La situation préoccupe les experts qui s'inquiètent de son impact sur la société tout entière.

«La génération de la crise de 1929 s'éteint et nous perdons leurs valeurs», estime Howard Dvorkin, président de l'association de conseil Consolidated Credit Counseling Services à Fort Lauderdale en Floride. «C'est une génération tout entière qui ne sait rien de l'économie et dépense sans compter. On est en train de détruire la trame qui a fait de ce pays un grand pays.»

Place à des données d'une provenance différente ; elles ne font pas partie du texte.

Lemma pass_draw_all_doors self :
  board_ok self →
  pass (_draw_all_doors self)
       (λ d d', keeps d d' ∧ is_updated d' = false ∧
                is_revealed d' = is_revealed d ∧ pct_open d' = pct_open d).
Proof.
  intros Hb. unfold _draw_all_doors.
  eapply pass_seq; [|apply pass_for_each_door|apply pass_display_update].
  { intros d d' d'' H <-. exact H. }
  intros r.
  eapply step_seq; [|apply (step_draw_door self r false Hb)|apply step_assign].
  intros d d' d'' <- ->. simpl. by repeat split.
Qed.

Lemma Forall2_right {A B} (P : A → B → Prop) (Q : B → Prop) l k :
  (∀ x y, P x y → Q y) → Forall2 P l k → Forall Q k.
Proof. intros HPQ. induction 1; constructor; eauto. Qed.

(** ** Redraw bookkeeping *)



(** ** The door-opening animation *)

Lemma draw_door_eq self door upd w d x y :
  doors w !! door = Some d →
  _door_x_coord self (index d) = Ok x →
  _door_y_coord self (index d) = Ok y →
  _draw_door self door upd w =
    Ok (tt, with_trace
              (trace w ++ [Blit (get_door_surface d) x y]
               ++ (if upd && surface_is_display self
                   then [DisplayUpdate] else [])) w).
Proof.
  intros Hd Hx Hy. unfold _draw_door, display_update, read. mrun.
  rewrite Hd. simpl. rewrite Hx, Hy. simpl.
  destruct upd, (surface_is_display self); simpl; unfold with_trace; simpl;
    by rewrite <- ?(assoc_L (++)), ?(right_id_L [] (++)).
Qed.

Lemma animate_open_step self door x y i w d :
  doors w !! door = Some d →
  _door_x_coord self (index d) = Ok x →
  _door_y_coord self (index d) = Ok y →
  ∃ w',
    (assign door (set_pct_open i);;
     _draw_door self door true;;
     d' ← read door;
     emit (Sleep (open_step_time (props d')))) w = Ok (tt, w') ∧
    doors w' = <[door := set_pct_open i d]> (doors w) ∧
    trace w' = trace w ++ open_frame self d x y i ∧
    steady w w' ∧ rng_calls w' = rng_calls w.
Proof.
  intros Hd Hx Hy.
  set (w1 := with_doors (alter (set_pct_open i) door (doors w)) w).
  assert (Hd1 : doors w1 !! door = Some (set_pct_open i d)).
  { simpl. rewrite (alter_lookup_insert _ _ _ d Hd).
    apply list_lookup_insert_eq. by eapply lookup_lt_Some. }
  rewrite (bind_Ok _ _ _ tt w1) by done.
  rewrite (bind_Ok _ _ _ _ _ (draw_door_eq self door true w1 _ x y Hd1 Hx Hy)).
  eexists. split.
  { unfold read. mrun. simpl in Hd1. rewrite Hd1. reflexivity. }
  simpl. split; [by apply alter_lookup_insert|].
  split; [|by repeat split].
  unfold open_frame. by rewrite <- !(assoc_L (++)).
Qed.

Lemma animate_open_steps self door x y vals : ∀ w d,
  doors w !! door = Some d →
  _door_x_coord self (index d) = Ok x →
  _door_y_coord self (index d) = Ok y →
  ∃ w',
    for_each vals (λ i,
      assign door (set_pct_open i);;
      _draw_door self door true;;
      d' ← read door;
      emit (Sleep (open_step_time (props d')))) w = Ok (tt, w') ∧
    doors w' = <[door := from_option (λ i, set_pct_open i d) d (last vals)]>
                 (doors w) ∧
    trace w' = trace w ++ flat_map (open_frame self d x y) vals ∧
    steady w w' ∧ rng_calls w' = rng_calls w.
Proof.
  induction vals as [|i vals IH]; intros w d Hd Hx Hy.
  - exists w. simpl. split; [done|]. split; [by rewrite list_insert_id|].
    split; [by rewrite (right_id_L [] (++))|]. split; [apply steady_refl|done].
  - destruct (animate_open_step self door x y i w d Hd Hx Hy)
      as (w1 & E1 & D1 & T1 & S1 & N1).
    assert (Hd1 : doors w1 !! door = Some (set_pct_open i d)).
    { rewrite D1. apply list_lookup_insert_eq. by eapply lookup_lt_Some. }
    destruct (IH w1 (set_pct_open i d) Hd1 Hx Hy)
      as (w2 & E2 & D2 & T2 & S2 & N2).
    exists w2. split; [simpl; by rewrite (bind_Ok _ _ _ _ _ E1)|].
    split.
    { rewrite D2, D1, list_insert_insert_eq. f_equal.
      rewrite last_cons. by destruct (last vals). }
    split; [|split]. 3: congruence. 2: exact (steady_trans _ _ _ S1 S2).
    rewrite T2, T1, <- (assoc_L (++)). reflexivity.
Qed.



(** ** Sounds and the full-screen activity *)

Lemma random_choice_ok {A} (l : list A) w :
  l ≠ [] →
  ∃ x, random_choice l w = Ok (x, with_rng_calls (S (rng_calls w)) w) ∧ x ∈ l.
Proof.
  intros Hl. unfold random_choice. destruct l as [|a l]; [done|].
  destruct (lookup_lt_is_Some_2 (a :: l)
              (rng w (rng_calls w) `mod` length (a :: l))%nat) as [x Hx].
  { apply Nat.mod_upper_bound. done. }
  exists x. rewrite Hx. split; [done|]. by eapply list_elem_of_lookup_2.
Qed.

Lemma random_choice_inv {A} (l : list A) w x w' :
  random_choice l w = Ok (x, w') →
  x ∈ l ∧ w' = with_rng_calls (S (rng_calls w)) w.
Proof.
  unfold random_choice. destruct l as [|a l]; [done|].
  destruct (_ !! _) as [y|] eqn:Hy; [|done].
  intros [= <- <-]. split; [by eapply list_elem_of_lookup_2|done].
Qed.

Lemma play_random_sound_ok (l : list Sound) w :
  l ≠ [] →
  ∃ s w', _play_random_sound l w = Ok (tt, w') ∧ s ∈ l ∧
          doors w' = doors w ∧ steady w w' ∧
          trace w' = trace w ++ [PlaySound s].
Proof.
  intros Hl. destruct (random_choice_ok l w Hl) as (s & E & Hs).
  exists s. eexists. unfold _play_random_sound.
  rewrite (bind_Ok _ _ _ _ _ E). mrun.
  split; [reflexivity|]. by repeat split.
Qed.

Lemma show_activity_ok self r w d :
  doors w !! r = Some d →
  ∃ w', _show_activity self r w = Ok (tt, w') ∧ doors w' = doors w ∧
        steady w w'.
Proof.
  intros Hd. unfold _show_activity, read. mrun. rewrite Hd. simpl.
  match goal with |- ∃ w', display_update self ?w1 = _ ∧ _ =>
    destruct (display_update_steady self w1) as (w2 & E & D & S) end.
  exists w2. split; [done|]. split; [by rewrite D|].
  eapply steady_trans; [|exact S]. by repeat split.
Qed.

(** ** Opening the selected door *)



(** ** Construction *)

Lemma py_remove_ok {A} `{EqDecision A} (x : A) (l : list A) :
  x ∈ l → ∃ l', py_remove x l = Ok l' ∧ l ≡ₚ x :: l'.
Proof.
  induction l as [|y l IH]; intros Hx; [by apply elem_of_nil in Hx|].
  simpl. destruct (decide (x = y)) as [->|Hne]; [by exists l|].
  apply elem_of_cons in Hx as [?|Hx]; [done|].
  destruct (IH Hx) as (l' & -> & Hp). exists (y :: l'). split; [done|].
  rewrite Hp. apply Permutation_swap.
Qed.

(** One round of the loop of [_build_door_list] on a pool that is not
    empty: an element of the pool leaves it and goes behind the door. *)
Lemma build_doors_step self hidden i rest acc w :
  board_ok self → activities w ≠ [] →
  ∃ a pool' h wd,
    activities w ≡ₚ a :: pool' ∧
    door_height self = Ok h ∧ door_width self = Ok wd ∧
    build_doors_from self hidden (i :: rest) acc w =
    build_doors_from self hidden rest
      (acc ++ [Door_init i h wd a (make_props self) hidden])
      (with_activities pool' (with_rng_calls (S (rng_calls w)) w)).
Proof.
  intros [Hh Hv] Hne.
  destruct (random_choice_ok (activities w) w Hne) as (a & E & Ha).
  destruct (py_remove_ok a (activities w) Ha) as (pool' & Er & Hp).
  exists a, pool', (surface_height self `div` doors_vert self),
    (surface_width self `div` doors_horiz self).
  split; [done|]. unfold door_height, door_width.
  rewrite !py_floordiv_ok by done. split; [done|]. split; [done|].
  simpl. rewrite (bind_Ok _ _ _ (activities w) w) by done.
  rewrite (bind_Ok _ _ _ _ _ E).
  rewrite (bind_Ok _ _ _ pool' (with_rng_calls (S (rng_calls w)) w))
    by by apply lift_Ok.
  rewrite (bind_Ok _ _ _ tt
    (with_activities pool' (with_rng_calls (S (rng_calls w)) w))) by done.
  unfold door_height, door_width. rewrite !py_floordiv_ok by done.
  reflexivity.
Qed.

Lemma build_doors_short self hidden : board_ok self →
  ∀ idxs acc w, (length (activities w) < length idxs)%nat →
    build_doors_from self hidden idxs acc w = Raise IndexError.
Proof.
  intros Hb. induction idxs as [|i rest IH]; intros acc w Hlen.
  - simpl in Hlen. lia.
  - destruct (activities w) as [|a0 pool0] eqn:Hpool.
    + simpl. rewrite (bind_Ok _ _ _ (activities w) w) by done.
      apply bind_Raise. by rewrite Hpool.
    + destruct (build_doors_step self hidden i rest acc w Hb)
        as (a & pool' & h & wd & Hp & _ & _ & ->); [by rewrite Hpool|].
      apply IH. simpl. rewrite Hpool in Hp.
      apply Permutation_length in Hp. simpl in *. lia.
Qed.

Lemma build_doors_enough self hidden : board_ok self →
  ∀ idxs acc w, (length idxs ≤ length (activities w))%nat →
    ∃ ds w',
      build_doors_from self hidden idxs acc w = Ok (acc ++ ds, w') ∧
      Forall2 (fresh_door self hidden) idxs ds ∧
      activities w ≡ₚ (activity <$> ds) ++ activities w' ∧
      doors w' = doors w ∧ steady (with_activities (activities w') w) w'.
Proof.
  intros Hb. induction idxs as [|i rest IH]; intros acc w Hlen.
  - exists [], w. simpl. rewrite (right_id_L [] (++)).
    split; [done|]. split; [constructor|]. split; [done|]. split; [done|].
    by repeat split.
  - assert (Hne : activities w ≠ [])
      by (destruct (activities w); [simpl in Hlen; lia|done]).
    destruct (build_doors_step self hidden i rest acc w Hb Hne)
      as (a & pool' & h & wd & Hp & _ & _ & ->).
    destruct (IH (acc ++ [Door_init i h wd a (make_props self) hidden])
                (with_activities pool' (with_rng_calls (S (rng_calls w)) w)))
      as (ds & w' & E & F & P & D & S).
    { simpl. apply Permutation_length in Hp. simpl in *. lia. }
    exists (Door_init i h wd a (make_props self) hidden :: ds), w'.
    split; [by rewrite E, <- (assoc_L (++))|].
    split; [constructor; [by repeat split|done]|].
    split; [by rewrite Hp, P|]. split; [done|].
    destruct S as (?&?&?&?&?&?). by repeat split.
Qed.

(** [__init__] once both size checks have passed. *)
Lemma init_after_checks self pool w :
  doors_horiz self ≠ 0 → (doors_horiz self | surface_width self) →
  doors_vert self ≠ 0 → (doors_vert self | surface_height self) →
  ActivityBoard_init self pool w =
    (ds ← _build_door_list self (start_hidden self); modify (with_doors ds))
      (with_activities pool w).
Proof.
  intros Hh Hw Hv Hht. unfold ActivityBoard_init.
  apply Z.mod_divide in Hw; [|done]. apply Z.mod_divide in Hht; [|done].
  rewrite (bind_Ok _ _ _ 0 w) by (apply lift_Ok; rewrite <- Hw; by apply py_mod_ok).
  rewrite decide_False by (intros H; by apply H).
  rewrite (bind_Ok _ _ _ tt w) by done.
  rewrite (bind_Ok _ _ _ 0 w) by (apply lift_Ok; rewrite <- Hht; by apply py_mod_ok).
  rewrite decide_False by (intros H; by apply H).
  rewrite (bind_Ok _ _ _ tt w) by done.
  by rewrite (bind_Ok _ _ _ tt (with_activities pool w)).
Qed.

Lemma init_width_error self pool w :
  doors_horiz self ≠ 0 → ¬ (doors_horiz self | surface_width self) →
  ActivityBoard_init self pool w = Raise width_error.
Proof.
  intros Hh Hw. unfold ActivityBoard_init.
  rewrite (bind_Ok _ _ _ _ w (lift_Ok _ _ w (py_mod_ok _ _ Hh))).
  rewrite decide_True; [done|]. by rewrite Z.mod_divide.
Qed.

Pour Robert Manning, professeur de sociologie à l'Institut Rochester de Technologie et auteur d'un essai sur «la dépendance américaine au crédit», tout remonte aux années 1980, quand les institutions financières ont commencé à délivrer des cartes de crédit et accorder des emprunts à des gens qui ne les auraient pas obtenus auparavant. «Les gens estimaient y avoir droit, avec cette idée que cette génération devait faire mieux que la précédente. C'était bien de se payer un meilleur niveau de vie que celui de ses parents, grâce aux banques», analyse-t-il.

Aujourd'hui, la dette contractée par carte de crédit s'élève à 735 milliards, soit près de 7000 $US par foyer, ou près de 12 000 $US par tête si l'on prend en compte uniquement les détenteurs de carte dans le rouge (60 % des détenteurs).

Un problème? Des achats.

Après les attentats du 11 septembre 2001, Kristeen Mahler, secrétaire à New York à deux pas du World Trade Center, a dépensé sans compter en vêtements et cadeaux «pour oublier». Ce n'est que lorsqu'elle a commencé à parler du traumatisme qu'elle a révélé sa situation financière et a négocié un remboursement de ses dettes sur quatre ans.

Les Américains consacrent actuellement 18,1 % de leur revenu après impôt au remboursement des dettes et hypothèques, ce qui limite leur capacité d'achat alors que la consommation représente les deux tiers environ de l'activité économique.

Le gouverneur de la Banque centrale Alan Greenspan n'y voit pas «une raison significative de s'inquiéter» car les taux d'intérêt sont bas mais l'économiste Sung Won Sohn de la Wells Fargo tire la sonnette d'alarme: «C'est une bombe à retardement. À un moment ou un autre, une dette élevée est source d'instabilité.»